Puffer Belly's picture

So you didn't take care of your records and probably played them on a cheap turntable with a ceramic cartridge that ruined them further. Boohoo. Digital has the potential to do everything better, but I know of very few recording companies that make use of it. Most digital releases have a dynamic range of less than 10 dB even though a CD has the potential dynamic range of 96 dB. The dynamic range has to be expanded beyond a measly 10 dB for vinyl or the stylus couldn't stay in the groove. The better dynamic range is the main reason I prefer listening to vinyl over digital.

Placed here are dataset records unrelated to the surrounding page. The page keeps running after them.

(* ===== verification/CacheSpecs.v ===== *)
(** * The programs of the cache are safe

    Each program of [Cache] keeps its guarantee whatever other programs do
    between its calls, and the entry of a lookup with full validation has the
    bytes that its envelope describes. *)

From S2P Require Import Prelude Errors Tensor Identity Order FileReader FileSystem.
From S2P Require Import Cache CacheNames Interference.
From stdpp Require Import strings gmap.
Local Open Scope N_scope.

(** ** Names that are moved *)

Lemma not_special x y :
  free dot y = true -> y <> "bin"%string -> y <> "json"%string -> ~ special_name (x +:+ String dot y).
Proof.
  intros Hy Hb Hj [[H|H]|[H|H]].
  - change PAYLOAD_FILE with ("payload" +:+ String dot "bin") in H.
    by apply (split_right dot) in H as [_ ?].
  - change METADATA_FILE with ("metadata" +:+ String dot "json") in H.
    by apply (split_right dot) in H as [_ ?].
  - symmetry in H. by apply (not_free_split dot x y OWNER_FILE) in H.
  - symmetry in H. by apply (not_free_split dot x y HEARTBEAT_FILE) in H.
Qed.

(** A name that an operation may give to a directory that is not staged. *)
Definition proper_name (s : string) : Prop :=
  tidy_name s /\ ~ staging_like s /\ ~ special_name s.

Lemma proper_suffix x y :
  free dot y = true -> String.prefix "tmp-" y = false -> String.prefix "previous-" y = false ->
  y <> "bin"%string -> y <> "json"%string -> contains REPLACEMENT_MARKER x = false ->
  proper_name (x +:+ String dot y).
Proof.
  intros Hy Ht Hp Hb Hj Hx. split_and!; [|by apply not_staging_like|by apply not_special].
  intros H. by rewrite marker_split, Hx, Hp in H.
Qed.

Lemma lease_proper k : proper_name (lease_name k).
Proof. rewrite lease_name_split. by apply proper_suffix; try apply key_no_marker. Qed.

Lemma evicted_proper k pid nanos s : proper_name (evicted_name k (token_text pid nanos s)).
Proof.
  rewrite evicted_name_split. apply proper_suffix; try done; [|apply key_no_marker].
  by rewrite free_app, token_text_dot.
Qed.

Lemma reaped_proper s pid nanos q :
  contains REPLACEMENT_MARKER s = false -> proper_name (reaped_name s (token_text pid nanos q)).
Proof.
  intros Hs. rewrite reaped_name_split. apply proper_suffix; try done.
  by rewrite free_app, token_text_dot.
Qed.

Lemma previous_proper k pid nanos s :
  proper_name (previous_name (CacheKey_display k) (token_text pid nanos s)).
Proof.
  split_and!.
  - intros _. eauto.
  - rewrite previous_name_split. by apply not_staging_like; [rewrite free_app, token_text_dot|].
  - rewrite previous_name_split. by apply not_special; [rewrite free_app, token_text_dot|..].
Qed.

(** Texts of keys have hexadecimal digits only. *)
Lemma display_proper k : proper_name (CacheKey_display k).
Proof.
  pose proof (CacheKey_display_free k) as Hk. split_and!.
  - intros H. by rewrite display_no_marker in H.
  - by apply dotless_not_staging_like.
  - intros H. assert (forall s, CacheKey_display k = s -> ~ special_name s) as Hn; [|by apply (Hn _ eq_refl)].
    clear H. unfold CacheKey_display, digest_display.
    intros s Hs [[->| ->]|[->| ->]];
      destruct (digest_bytes (key_digest k)) as [|b bs]; try done; by destruct b.
Qed.

Lemma marker_proper_source s : contains REPLACEMENT_MARKER s = true -> ~ staging_like s.
Proof. apply marker_not_staging. Qed.

Lemma lease_suffix_source s : ends_with ".lease" s = true -> ~ staging_like s.
Proof.
  intros [x ->]%ends_with_app. change ".lease"%string with (String dot "lease").
  by apply not_staging_like.
Qed.

Lemma known_grows i l l' : grows l l' -> i ∈ known l -> i ∈ known l'.
Proof. intros [_ _ H]. apply H. Qed.

Section Specs.
Context (sha256 : bytes -> bytes) (to_vec : CacheEnvelope -> option bytes).
Context (from_slice : bytes -> option CacheEnvelope) (rounds : nat) (pid : N) (cache : CacheInner).
Context (from_slice_nil : from_slice [] = None).

(** The components above an entry. *)
Definition entry_level (c : CacheInner) : nat := (length (cache_root c) + 3)%nat.

Local Notation level := (entry_level cache).
Local Notation valid := (valid sha256 from_slice level pid).
Local Notation rely := (rely sha256 from_slice level pid).
Local Notation safe := (safe sha256 from_slice level pid).
Implicit Types (w : World) (l : Local).

Lemma valid_owned l w : valid l w -> owned_ok level pid l w.
Proof using Type. by intros [_ ?]. Qed.

(** Each program is followed call by call. *)
Local Ltac call_with tac :=
  eapply safe_bind; [by apply valid_owned|tac|].
Local Ltac pass := 
  let a := fresh "a" in let l' := fresh "l" in let w' := fresh "w" in
  let Hv := fresh "Hv" in let Hg := fresh "Hg" in let Hr := fresh "Hr" in let HP := fresh "HP" in
  intros a l' w' Hv Hg Hr HP.
Local Ltac skip :=
  let a := fresh "a" in let l' := fresh "l" in let w' := fresh "w" in let Hv := fresh "Hv" in
  intros a l' w' Hv _ _ _.
Local Ltac same a := call_with ltac:(by apply (safe_unchanged _ _ _ _ a)); skip.
Local Ltac check := call_with ltac:(by apply safe_check_cancelled); skip.

(** ** Scans *)

Lemma safe_ScanBudget_new n l w : valid l w -> safe (ScanBudget_new n) anything l w.
Proof using Type.
  intros Hv. check. destruct (n =? 0); [by apply safe_throw|by apply safe_ret].
Qed.

Lemma safe_visit_entry n l w : valid l w -> safe (visit_entry n) anything l w.
Proof using Type.
  intros Hv. check. destruct (checked_sub n 1); [by apply safe_ret|by apply safe_throw].
Qed.

Definition listed (p : path) (ds : list path) : Prop :=
  forall d, d ∈ ds -> exists name, d = p ++ [name] /\ (length p = level -> tidy_name name).

Lemma safe_read_directories p n l w :
  valid l w -> safe (read_directories p n) (fun r _ _ => listed p (fst r)) l w.
Proof using Type.
  intros Hv. check. call_with ltac:(by apply safe_read_dir). intros r l1 w1 Hv1 _ _ Hr.
  destruct r as [entries|[]]; [|apply safe_ret; [done|by intros d ?%not_elem_of_nil]|by apply safe_throw..].
  eapply (safe_bind _ _ _ _ _ _ (fun s _ _ => listed p (fst s))); [by apply valid_owned| |].
  - apply safe_for_list; [done|by intros d ?%not_elem_of_nil|].
    intros entry [ds scan] l2 w2 Hin Hv2 _ _ Hds. call_with ltac:(by apply safe_visit_entry). skip.
    eapply (safe_bind _ _ _ _ _ _ (fun name _ _ => entry = IoOk name)); [by apply valid_owned|
      by apply safe_io_ok; [|intros x ->]|].
    intros name l4 w4 Hv4 _ _ ->.
    call_with ltac:(by apply (safe_call_ok _ _ _ _ _ anything); [apply valid_owned|
      eapply safe_mono; [by apply (safe_unchanged _ _ _ _ (Stat _))|done]]). skip.
    destruct (is_dir _); [|by apply safe_ret].
    call_with ltac:(by apply safe_try_reserve). skip. apply safe_ret; [done|].
    intros d [?| ->%list_elem_of_singleton]%elem_of_app; [by apply Hds|].
    exists name. split; [done|]. intros Hlen. by eapply Hr.
  - intros [ds scan] l2 w2 Hv2 _ _ Hds. apply safe_ret; [done|].
    intros d Hd. apply Hds. by rewrite <-(sort_unstable_Permutation ds).
Qed.

Lemma safe_stat p l w : valid l w -> safe (fs_metadata p) anything l w.
Proof using Type. intros. by apply (safe_unchanged _ _ _ _ (Stat p)). Qed.

Lemma safe_ok {A} (m : Prog (io A)) l w :
  valid l w -> safe m anything l w -> safe (r ← m; io_ok r) anything l w.
Proof using Type.
  intros Hv Hm. apply safe_call_ok; [by apply valid_owned|]. by eapply safe_mono.
Qed.

Lemma safe_list_dir p l w : valid l w -> safe (fs_read_dir p) anything l w.
Proof using Type. intros. eapply safe_mono; [by apply safe_read_dir|done]. Qed.

Lemma safe_directory_size depth p n l w : valid l w -> safe (directory_size depth p n) anything l w.
Proof using Type.
  revert p n l w. induction depth as [|depth IH]; intros p n l w Hv; cbn [directory_size].
  - check. by apply safe_throw.
  - check. call_with ltac:(by apply safe_stat). skip.
    destruct a0 as [m|[]]; [|by apply safe_ret|by apply safe_throw..].
    destruct (is_file m); [by apply safe_ret|]. destruct (is_dir m); [|by apply safe_ret]. cbn [negb].
    call_with ltac:(by apply safe_ok; [|apply safe_list_dir]). skip.
    apply safe_for_list; [done..|]. intros entry [total scan] l4 w4 _ Hv4 _ _ _.
    call_with ltac:(by apply safe_visit_entry). skip.
    call_with ltac:(by apply (safe_io_ok _ _ _ _ _ anything)). skip.
    call_with ltac:(by apply IH). skip. destruct a3. by apply safe_ret.
Qed.

Lemma safe_path_is_stale p t n l w : valid l w -> safe (path_is_stale p t n) anything l w.
Proof using Type.
  intros Hv. check. call_with ltac:(by apply safe_stat). skip.
  destruct (modified a0) as [newest|[]]; [|by apply safe_ret|by apply safe_throw..].
  call_with ltac:(by apply safe_list_dir). skip.
  eapply (safe_bind _ _ _ _ _ _ anything); [by apply valid_owned| |].
  - destruct a1 as [entries|]; [|by apply safe_ret].
    apply safe_for_list; [done..|]. intros entry [best scan] l4 w4 _ Hv4 _ _ _.
    call_with ltac:(by apply safe_visit_entry). skip.
    destruct entry as [name|[]]; [|by apply safe_ret|by apply safe_throw..].
    call_with ltac:(by apply safe_stat). skip.
    destruct (modified a2) as [t'|[]]; [by apply safe_ret|by apply safe_ret|by apply safe_throw..].
  - skip. destruct a2. same SystemNow. by apply safe_ret.
Qed.

Lemma safe_lease_is_stale p t l w : valid l w -> safe (lease_is_stale p t) anything l w.
Proof using Type.
  assert (forall n l w, valid l w ->
    safe (now ← system_now; mret (t <=? saturating_sub now n)) anything l w) as Hjudge.
  { intros n l' w' Hv. same SystemNow. by apply safe_ret. }
  intros Hv. check. call_with ltac:(by apply safe_stat). skip.
  destruct (modified a0) as [n|[]]; [by apply Hjudge| |by apply safe_throw..].
  call_with ltac:(by apply safe_stat). skip.
  destruct (modified a1) as [n|[]]; [by apply Hjudge|by apply safe_ret|by apply safe_throw..].
Qed.

(** ** Envelopes *)

Lemma safe_read_envelope p l w : valid l w -> safe (read_envelope from_slice p) anything l w.
Proof using Type.
  intros Hv. call_with ltac:(by apply safe_open_read). skip.
  destruct a as [h|[]]; [|by apply safe_ret|by apply safe_throw..].
  call_with ltac:(by apply safe_ok; [|apply (safe_unchanged _ _ _ _ (HandleLen h))]). skip.
  destruct (MAX_METADATA_BYTES <? a); [by apply safe_ret|].
  call_with ltac:(by apply safe_ok; [|apply (safe_unchanged _ _ _ _ (ReadAll h (Some (MAX_METADATA_BYTES + 1))))]).
  skip. cbv zeta. destruct (MAX_METADATA_BYTES <? N.of_nat (length a0)); by apply safe_ret.
Qed.

(** ** Payloads *)

(** The file of a handle, whose bytes no other program changes. *)
Definition fixed_handle (h : Handle) (i : nat) l : Prop := handle_inode h = Some i /\ i ∈ known l.

Lemma known_bytes i l w w' : i ∈ known l -> rely l w w' -> inode_bytes w' i = inode_bytes w i.
Proof using Type. intros Hi Hr. apply Hr. by right. Qed.

Lemma take_drop_take {A} (xs : list A) n m k :
  k = length (take m (drop n xs)) -> take n xs ++ take m (drop n xs) = take (n + k) xs.
Proof using Type.
  intros ->. rewrite <-(take_take_drop xs n _). f_equal.
  rewrite length_take, length_drop. destruct (decide (m <= length xs - n)%nat).
  - by rewrite Nat.min_l.
  - rewrite Nat.min_r, !take_ge by (rewrite ?length_drop; lia). done.
Qed.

One thing not mentioned in the article is the audio quality of video formats: VHS and Betamax sound very good and audio quality took a step backwards with DVD's lossy audio formats. Blu-ray is a big improvement except for the highly-compressed dynamic range that media companies still insist on using.

javanp's picture

If you're looking for the equivalent analogue video version of vinyl, it is still alive and have an equally rabid following: film. The supporters of both even point out the same characteristics that they perceived to be positive attributes but can be derided by others as distortion. With vinyl, it's the pops and hisses, with film it's film grain. Both can easily be classified as distortion, but the fans of the formats love it. One potential reason why? That's how they grew up listening or watching and they think it represents the ideal way in which music or movies are supposed to be experienced.

MrLarry's picture

I agree with you in principle that vinyl is more equivalent to film in terms of people's perceptions of quality (or the qualities they want their audio/video reproduction to aspire to)... But, like some movie directors demand their work be shown on film, some will have made work that was supposed to be shown on VHS. Where that is the case, the equivalent "pops and hisses" that VHS offers are part of the experience.

I prefer digital video for its "clean" look and sound, but I can understand why some people prefer film/vinyl as it adds effort to the experience. "I have had to work harder to get this reproduction going. I have had to change cartridges, clean heads or spool film and the rewards are in a 'better experience' I will enjoy so much more because I suffered for my art".

I don't know if vinyl or film or - in extremely rare cases - VHS offer a quantifiably "better" audio/video reproduction. But for anyone who has gone to the trouble of maintaining this type of equipment, it offers a better experience.